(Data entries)
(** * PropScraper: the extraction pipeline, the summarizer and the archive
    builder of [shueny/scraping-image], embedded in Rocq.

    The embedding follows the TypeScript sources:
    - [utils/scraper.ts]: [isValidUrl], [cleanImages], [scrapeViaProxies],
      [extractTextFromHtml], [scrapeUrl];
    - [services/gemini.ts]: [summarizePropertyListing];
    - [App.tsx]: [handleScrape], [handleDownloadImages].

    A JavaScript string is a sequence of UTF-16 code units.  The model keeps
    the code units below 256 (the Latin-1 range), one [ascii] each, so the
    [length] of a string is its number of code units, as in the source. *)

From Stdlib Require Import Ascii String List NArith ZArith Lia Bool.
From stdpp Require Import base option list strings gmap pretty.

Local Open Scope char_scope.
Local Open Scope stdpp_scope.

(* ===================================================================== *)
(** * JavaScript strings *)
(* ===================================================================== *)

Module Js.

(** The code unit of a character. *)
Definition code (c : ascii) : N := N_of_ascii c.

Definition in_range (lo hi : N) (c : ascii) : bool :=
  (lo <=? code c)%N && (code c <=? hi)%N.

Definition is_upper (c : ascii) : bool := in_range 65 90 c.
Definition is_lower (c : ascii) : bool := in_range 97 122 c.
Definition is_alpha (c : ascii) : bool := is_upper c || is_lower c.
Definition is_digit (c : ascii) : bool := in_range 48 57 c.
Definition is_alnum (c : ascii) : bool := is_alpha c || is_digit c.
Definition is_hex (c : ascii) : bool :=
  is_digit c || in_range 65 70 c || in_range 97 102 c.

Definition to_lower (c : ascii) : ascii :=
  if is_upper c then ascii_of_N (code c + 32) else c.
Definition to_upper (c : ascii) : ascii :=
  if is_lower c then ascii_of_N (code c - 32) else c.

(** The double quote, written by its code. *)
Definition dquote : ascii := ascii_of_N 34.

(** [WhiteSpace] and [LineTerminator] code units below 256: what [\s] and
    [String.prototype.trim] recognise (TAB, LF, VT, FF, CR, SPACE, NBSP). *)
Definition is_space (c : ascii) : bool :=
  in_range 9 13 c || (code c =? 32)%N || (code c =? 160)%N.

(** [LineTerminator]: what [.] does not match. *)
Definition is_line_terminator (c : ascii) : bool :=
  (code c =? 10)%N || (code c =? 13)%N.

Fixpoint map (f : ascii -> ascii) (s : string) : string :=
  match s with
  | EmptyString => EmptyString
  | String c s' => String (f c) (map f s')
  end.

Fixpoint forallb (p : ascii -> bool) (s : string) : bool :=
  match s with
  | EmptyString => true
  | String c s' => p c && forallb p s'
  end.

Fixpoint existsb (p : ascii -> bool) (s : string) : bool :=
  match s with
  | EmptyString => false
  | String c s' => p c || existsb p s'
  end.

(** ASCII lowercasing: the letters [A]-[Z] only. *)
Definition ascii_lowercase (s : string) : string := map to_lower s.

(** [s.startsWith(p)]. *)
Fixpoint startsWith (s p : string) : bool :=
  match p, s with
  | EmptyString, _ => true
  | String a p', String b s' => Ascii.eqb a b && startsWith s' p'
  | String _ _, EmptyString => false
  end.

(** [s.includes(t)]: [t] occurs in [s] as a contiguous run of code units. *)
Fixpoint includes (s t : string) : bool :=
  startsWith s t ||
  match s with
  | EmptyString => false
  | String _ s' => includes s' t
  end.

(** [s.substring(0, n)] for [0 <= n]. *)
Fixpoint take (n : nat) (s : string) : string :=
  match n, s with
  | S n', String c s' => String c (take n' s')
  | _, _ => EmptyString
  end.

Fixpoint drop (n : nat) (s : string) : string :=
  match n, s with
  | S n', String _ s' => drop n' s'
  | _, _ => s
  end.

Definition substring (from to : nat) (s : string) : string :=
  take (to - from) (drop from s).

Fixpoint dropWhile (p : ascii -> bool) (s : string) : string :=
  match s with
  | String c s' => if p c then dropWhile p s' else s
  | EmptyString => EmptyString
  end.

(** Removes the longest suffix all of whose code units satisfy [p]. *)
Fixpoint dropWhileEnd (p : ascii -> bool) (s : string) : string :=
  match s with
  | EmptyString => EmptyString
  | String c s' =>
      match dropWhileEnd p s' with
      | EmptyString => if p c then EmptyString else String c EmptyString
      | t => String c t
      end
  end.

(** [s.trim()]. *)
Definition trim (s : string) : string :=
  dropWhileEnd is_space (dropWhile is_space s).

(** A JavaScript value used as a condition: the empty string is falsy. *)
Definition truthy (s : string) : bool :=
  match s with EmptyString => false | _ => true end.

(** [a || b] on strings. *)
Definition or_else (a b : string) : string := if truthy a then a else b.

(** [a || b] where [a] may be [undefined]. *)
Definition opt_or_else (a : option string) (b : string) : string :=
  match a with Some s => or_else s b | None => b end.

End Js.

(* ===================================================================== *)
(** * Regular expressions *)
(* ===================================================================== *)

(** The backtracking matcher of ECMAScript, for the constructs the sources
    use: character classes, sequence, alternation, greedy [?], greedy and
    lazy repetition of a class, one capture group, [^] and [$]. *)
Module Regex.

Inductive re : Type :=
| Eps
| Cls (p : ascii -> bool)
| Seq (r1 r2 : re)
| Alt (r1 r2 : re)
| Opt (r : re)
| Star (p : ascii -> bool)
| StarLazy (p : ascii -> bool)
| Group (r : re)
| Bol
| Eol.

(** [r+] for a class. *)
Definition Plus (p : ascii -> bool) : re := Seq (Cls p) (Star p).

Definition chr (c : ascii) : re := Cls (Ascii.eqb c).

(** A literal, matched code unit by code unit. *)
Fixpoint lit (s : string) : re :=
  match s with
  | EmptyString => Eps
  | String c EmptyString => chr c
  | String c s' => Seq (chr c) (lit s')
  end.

YOUR GOAL →
Output the lines of the records above exactly as they appear, from the line containing "Local Open Scope stdpp_scope." through the line containing "Definition is_digit (c".

TASK ANSWER →
Local Open Scope stdpp_scope.

(* ===================================================================== *)
(** * JavaScript strings *)
(* ===================================================================== *)

Module Js.

(** The code unit of a character. *)
Definition code (c : ascii) : N := N_of_ascii c.

Definition in_range (lo hi : N) (c : ascii) : bool :=
  (lo <=? code c)%N && (code c <=? hi)%N.

Definition is_upper (c : ascii) : bool := in_range 65 90 c.
Definition is_lower (c : ascii) : bool := in_range 97 122 c.
Definition is_alpha (c : ascii) : bool := is_upper c || is_lower c.
Definition is_digit (c : ascii) : bool := in_range 48 57 c.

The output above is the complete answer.